Maybe it has something to do with the fact that my mom gave me vitamins when I was a squirmy second grader, to the complete horror of my teacher Miss Murphy. It is a good thing there were no hot lines then, otherwise mommy would have had a visit from “the worker.”
Of course, us non-patient sorts always seem to get into situations that put us to the test. I am the guy who should wear a sign on my back in a store: “Standing behind me in line may be hazardous to your health.” I always seem to que up behind the lady who has managed to pick up the only pair of jeans in North America without a tag.

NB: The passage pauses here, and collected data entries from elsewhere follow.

(** * Pixi environment discovery: a verified model of [pixi.ts] and
      [pixiLocator.ts].

    The development embeds
    - [client/pythonEnvironments/common/environmentManagers/pixi.ts]
      (path derivation, the [Pixi] handle, the process-wide registry and the
      candidate probing of [Pixi.locate]), and
    - the Pixi locator ([getVirtualEnvDirs], [PixiLocator.doIterEnvs]).

    JavaScript strings are modelled by [string] (their UTF-8 bytes), promises
    by their settled outcome, and the collaborators the code imports (process
    launcher, settings, filesystem, interpreter resolver, Node's [path]) by
    the fields of a [World].  Of the two variants of [pixi.ts] at hand, the
    one with [getPixiInfo] and [getRunPythonArgs] is the one embedded; the
    other differs in [getEnvListCached], which there runs the tool itself.

    The file has the definitions first (Node's [path], [JSON.parse],
    JavaScript values, the world and the process state, the two source files,
    sample worlds and reference descriptions) and the properties after
    them. *)

From Stdlib Require Import ZArith Lia List Ascii String Bool.
From stdpp Require Import base option list strings gmap.

Local Open Scope string_scope.
Local Open Scope Z_scope.
Local Open Scope list_scope.

(** ** Node's [path] module *)

(** The three functions of [path] the sources call.  Which flavour is loaded
    ([path.posix] or [path.win32]) depends on the platform Node runs on. *)
Record PathModule := {
  dirname : string -> string;
  basename : string -> string;
  join : list string -> string
}.

Module Posix.

Definition slash : ascii := "/"%char.

Definition is_slash (c : ascii) : bool := Ascii.eqb c slash.

Definition charAt (s : string) (i : nat) : option ascii := String.get i s.

(** The loop of [posix.dirname]: [i] runs from [path.length - 1] down to 1;
    the result is the index [end], or [None] for [-1].  [dirname_scan path n]
    handles the indices [n, n-1, ..., 1]. *)
Fixpoint dirname_scan (path : string) (n : nat) (matchedSlash : bool)
  : option nat :=
  match n with
  | O => None
  | S n' =>
      match charAt path n with
      | Some c =>
          if is_slash c then
            if matchedSlash then dirname_scan path n' true else Some n
          else dirname_scan path n' false
      | None => dirname_scan path n' matchedSlash
      end
  end.

Definition dirname (path : string) : string :=
  if String.eqb path "" then "."
  else
    let hasRoot := match charAt path 0 with
                   | Some c => is_slash c
                   | None => false
                   end in
    match dirname_scan path (String.length path - 1) true with
    | None => if hasRoot then "/" else "."
    | Some e =>
        if hasRoot && Nat.eqb e 1 then "//"
        else String.substring 0 e path
    end.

“Price check in Women’s Wear,” says the hapless clerk, to the department where everyone has just gone on break.
“Hey, I’ll just leave some cash on the counter, Ok, and you can keep the change,” I’d like to say, but of course, I seldom have that much cash. So I just try to close my eyes and imagine I am in a canoe on an ice-blue lake, miles from civilization. You know, like the self-help books say to do………
It never works.
The worst wait for me is always at the auto license bureau. Even if there are only a few folks ahead of me, I always worry that I have forgotten that one piece of paper that will require me to look like an idiot when I get up to the counter, and have to go back home to retrieve. It’s like that bad dream where you have forgotten to study for that big test, or are standing in the street in your underwear. It has only happened to me once (no, NOT standing in the street in my underwear….forgetting my paperwork!) but that is enough to raise the stress level every time I have to renew the tags. I bet the people at those offices keep a secret tally in the break room, maybe even getting bonuses for every moron whom they get to send away with the words “I’m sorry, sir, you have last year’s personal property tax receipt,” right before they break out into uncontrollable laughter.
So maybe that’s not the worst wait you can think of. Fretting out a surgery for a loved one or bad news from the accountant can be a lot more troublesome. But any way you skin it, waiting is just no fun
Maybe I’ll bide my time from now on, waiting for the promise of a new day.
Now that sounds like something worth waiting for.
3 comments:
Great waitress, but not such a good wait-er. Sorry Tom, I couldn't resist. But truly, sometimes waiting is the hardest thing. I do okay with lines or traffic, but anything that carries anxiety, like waiting for my teenage son to come home at night when the snow is falling and the roads icy? That's when angst overcomes patience.
Yes, patry, that is why I broke down and got my 14 year old a cell phone...I wish I had that option when my boys were out all hours and God knows where..of course they probably wouldn't have answered....
"So I just try to close my eyes and imagine I am in a canoe on an ice-blue lake, miles from civilization. You know, like the self-help books say to do………
It never works."
Same here, it never works for me too.